---------- Records for this task ----------
(* ===== verification/TelegramUploader.v ===== *)
(** * Uploads to Telegram: [telegram_uploader.cpp]

    A file up to the split size is one message; a larger one is split ([SplitFile]) and its
    parts are sent by a pool of workers ([JobPool]), as are the files of a directory.  The
    messenger, files and the executor are interfaces. *)

From S2P Require Import Prelude CoreError Identifiers ByteSize Ports Files PoolJoin JobPool SplitFile.

Local Open Scope coro_scope.

(** ** Media kinds *)

Inductive MediaKind := Document | Video | Audio | Photo.

Definition kind_label (k : MediaKind) : string :=
  match k with Video => "video" | Audio => "audio" | Photo => "photo" | Document => "document" end.

(** [path.extension()]: from the last dot of the file name, unless that starts the name. *)
Definition extension (path : string) : string :=
  let name := chars (filename path) in
  match split_last "."%char name with
  | Some ([], _) => ""
  | Some (["."%char], []) => ""
  | Some (_, ext) => of_chars ("."%char :: ext)
  | None => ""
  end.

Definition lower_ext (path : string) : string := str_map tolower (extension path).

Definition video : list string := [".mp4"; ".mkv"; ".mov"; ".avi"; ".webm"].
Definition audio : list string := [".mp3"; ".flac"; ".wav"; ".opus"; ".m4a"; ".aac"].
Definition photo : list string := [".jpg"; ".jpeg"; ".png"; ".webp"].

Definition classify (path : string) : MediaKind :=
  let ext := lower_ext path in
  if bool_decide (ext ∈ video) then Video
  else if bool_decide (ext ∈ audio) then Audio
  else if bool_decide (ext ∈ photo) then Photo
  else Document.

(** The kind of an upload, which only a log line reads. *)
Definition media_kind (path : string) (config : UploadConfig) : MediaKind :=
  if uc_as_document config then Document else classify path.

(** ** Shared progress of the parts: [uploaded_bytes] and [last_cb] of [SharedState] *)
Record PartsProgress := MkPartsProgress { uploaded_bytes : Z; last_cb : Z }.

(** ** The order of [fs::path]: by components, an absolute path after a relative one *)

(** The components of a path: what stands between slashes, runs of slashes counting as one. *)
Fixpoint components_from (cur : list ascii) (l : list ascii) : list (list ascii) :=
  match l with
  | [] => match cur with [] => [] | _ => [rev cur] end
  | c :: l => if bool_decide (c = "/"%char) then match cur with [] => components_from [] l | _ => rev cur :: components_from [] l end
              else components_from (c :: cur) l
  end.
Definition components (path : string) : list (list ascii) := components_from [] (chars path).

Fixpoint components_ltb (a b : list (list ascii)) : bool :=
  match a, b with
  | _, [] => false
  | [], _ :: _ => true
  | x :: a, y :: b => bytes_ltb x y || (negb (bytes_ltb y x) && components_ltb a b)
  end.

Definition path_ltb (a b : string) : bool :=
  match starts_with a "/", starts_with b "/" with
  | false, true => true
  | true, false => false
  | _, _ => components_ltb (components a) (components b)
  end.

(** [std::ranges::sort] as an insertion sort. *)
Fixpoint insert_path (p : string) (l : list string) : list string :=
  match l with
  | [] => [p]
  | q :: l => if path_ltb q p then q :: insert_path p l else p :: q :: l
  end.
Definition sort_paths (l : list string) : list string := foldr insert_path [] l.

Section Uploads.
  Context {W : Type} `{messenger_ : !MessengerInterface W, files : !Files W, parts : !PartFiles W, walk : !Walk W}.
  Context `{steady : !SteadyClock W, cancel : !Cancellation W, parts_pool : !Executor (PartsProgress * W), files_pool : !Executor W}.
  Context (upload_parallelism upload_files_parallelism : Z) (on_progress : option (UploadProgress -> M W unit)).

Definition cancelled : AppError := MkError Cancelled "telegram_uploader: cancelled".

Definition report (p : UploadProgress) : Throwing W unit :=
  match on_progress with Some f => observe (f p) | None => finish_with (Ok ()) end.

(** [duration_cast<milliseconds>(now - started)] and the result. *)
Definition uploaded (id : string) (size started : Z) : Throwing W UploadResult :=
  co_throwing stop <- observe steady_clock_now;
  finish_with (Ok (MkUploadResult id "" size (Z.quot (stop - started) 1000000))).

(** ** One part *)

(** After a part: the counter, and a report at most once per second. *)
Definition count_part (name : string) (file_size total_parts : Z) (idx : nat) (part_size : Z) : Throwing (PartsProgress * W) unit :=
  co_throwing p <- observe get_state;
  let running := uploaded_bytes p + part_size in
  co_throwing counted <- observe (put_state (MkPartsProgress running (last_cb p)));
  match on_progress with
  | None => finish_with (Ok ())
  | Some f =>
      co_throwing now <- observe (lift steady_clock_now);
      if 1000000000 <=? now - last_cb p then
        co_throwing stamped <- observe (put_state (MkPartsProgress running now));
        observe (lift (f (MkProgress name file_size running (Z.of_nat idx + 1) total_parts 0 0)))
      else finish_with (Ok ())
  end.

Definition part_caption (name : string) (idx : nat) (total_parts : Z) : string :=
  "Part" +:+ pad_02 (Z.of_nat idx + 1) +:+ "/" +:+ pad_02 total_parts +:+ " " +:+ name.

(** The job of a worker: its slot of [results] and of [part_sizes]. *)
Definition send_part (chat : ChatId) (thumb : option string) (name : string) (file_size : Z) (part_paths : list string) (idx : nat)
  : Throwing (PartsProgress * W) (MessageId * Z) :=
  let total_parts := Z.of_nat (length part_paths) in
  let part := default "" (part_paths !! idx) in
  co_throwing size <- observe (lift (fs_file_size part));
  match size with
  | inl what => finish_with (error FileSystem ("telegram_uploader: file_size on part failed: " +:+ what))
  | inr part_size =>
      co_throwing msg <- no_throw (lift (send_file chat part (part_caption name idx total_parts) thumb));
      co_throwing counted <- count_part name file_size total_parts idx part_size;
      finish_with (Ok (msg, part_size))
  end.

(** ** Gathering the parts *)

(** The loop over the slots: the sum of the sizes and the first message. *)
Fixpoint gather (slots : nat -> option (MessageId * Z)) (n i : nat) (size : Z) (file_id : string) : Result (Z * string) :=
  match n with
  | O => Ok (size, file_id)
  | S n =>
      match slots i with
      | None => error Internal ("telegram_uploader: missing result for part " +:+ fmt_int (Z.of_nat i + 1))
      | Some (msg, part_size) =>
          gather slots n (S i) (size + part_size) (if str_empty file_id then fmt_int (value msg) else file_id)
      end
  end.

Definition parts_outcome (total_parts : nat) (s : JobPool (MessageId * Z)) : Result (Z * string) :=
  match jp_error s with
  | Some e => Err e
  | None => gather (slot (jp_results s)) total_parts 0 0 ""
  end.

(** [~PartsCleanup]; failures are only logged. *)
Definition remove_parts (part_paths : list string) : M W unit :=
  mfold (fun _ p => co_await failed <- remove_part p; co_return ()) part_paths ().

(** [std::min(std::max(configured, 1), total_parts)]. *)
Definition parts_width (total_parts : nat) : nat := Z.to_nat (Z.min (Z.max upload_parallelism 1) (Z.of_nat total_parts)).

(** A part of the world's state that lives as long as a call. *)
Definition with_state {S A} (init : S) (m : M (S * W) A) : M W A := fun w => let '(a, c) := m (init, w) in (a, c.2).

(** The pool that sends the parts.  Without a worker, or when the last one is gone too early,
    nobody cancels the timer. *)
Definition send_parts (chat : ChatId) (thumb : option string) (name : string) (file_size : Z) (part_paths : list string)
  : Throwing W (Z * string) :=
  co_throwing now <- observe steady_clock_now;
  co_throwing joined <- observe (with_state (MkPartsProgress 0 (now - 2000000000))
    (run_jobs (MessageId * Z) (length part_paths) (parts_width (length part_paths)) (Some cancelled)
       (send_part chat thumb name file_size part_paths)));
  match joined with
  | None => mreturn Unfinished
  | Some s =>
      match parts_outcome (length part_paths) s with
      | Err e =>
          co_throwing removed <- observe (remove_parts part_paths);
          finish_with (Err e)
      | Ok (size, file_id) =>
          let total_parts := Z.of_nat (length part_paths) in
          co_throwing seen <- report (MkProgress name file_size size total_parts total_parts 0 0);
          co_throwing removed <- observe (remove_parts part_paths);
          finish_with (Ok (size, file_id))
      end
  end.

(** ** [upload_file] *)

Definition upload_whole (path : string) (chat : ChatId) (config : UploadConfig) (file_size started : Z) : Throwing W UploadResult :=
  co_throwing seen <- report (MkProgress (filename path) file_size 0 1 1 0 0);
  co_throwing msg <- no_throw (send_file chat path (default "" (uc_caption config)) (uc_thumbnail_path config));
  co_throwing seen <- report (MkProgress (filename path) file_size file_size 1 1 0 0);
  uploaded (fmt_int (value msg)) file_size started.

Definition upload_split (path : string) (chat : ChatId) (config : UploadConfig) (file_size started : Z) : Throwing W UploadResult :=
  co_throwing part_paths <- split_file path (bytes (uc_split_size config));
  co_throwing sent <- send_parts chat (uc_thumbnail_path config) (filename path) file_size part_paths;
  uploaded sent.2 sent.1 started.

Definition tg_upload_file (path : string) (config : UploadConfig) : Throwing W UploadResult :=
  co_throwing started <- observe steady_clock_now;
  match uc_chat_id config with
  | None => finish_with (error InvalidArgument "telegram_uploader: UploadConfig.chat_id is required")
  | Some chat =>
      co_throwing found <- observe (fs_exists path);
      if negb found then finish_with (error NotFound ("telegram_uploader: file not found: " +:+ path))
      else
        co_throwing size <- observe (fs_file_size path);
        match size with
        | inl what => finish_with (error FileSystem ("telegram_uploader: file_size failed: " +:+ what))
        | inr file_size =>
            co_throwing stop <- observe cancellation_requested;
            if stop : bool then finish_with (Err cancelled)
            else if file_size <=? bytes (uc_split_size config) then upload_whole path chat config file_size started
            else upload_split path chat config file_size started
        end
  end.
----------
For this listing, copy out every line that includes the word "found".

** Worked solution **
      co_throwing found <- observe (fs_exists path);
      if negb found then finish_with (error NotFound ("telegram_uploader: file not found: " +:+ path))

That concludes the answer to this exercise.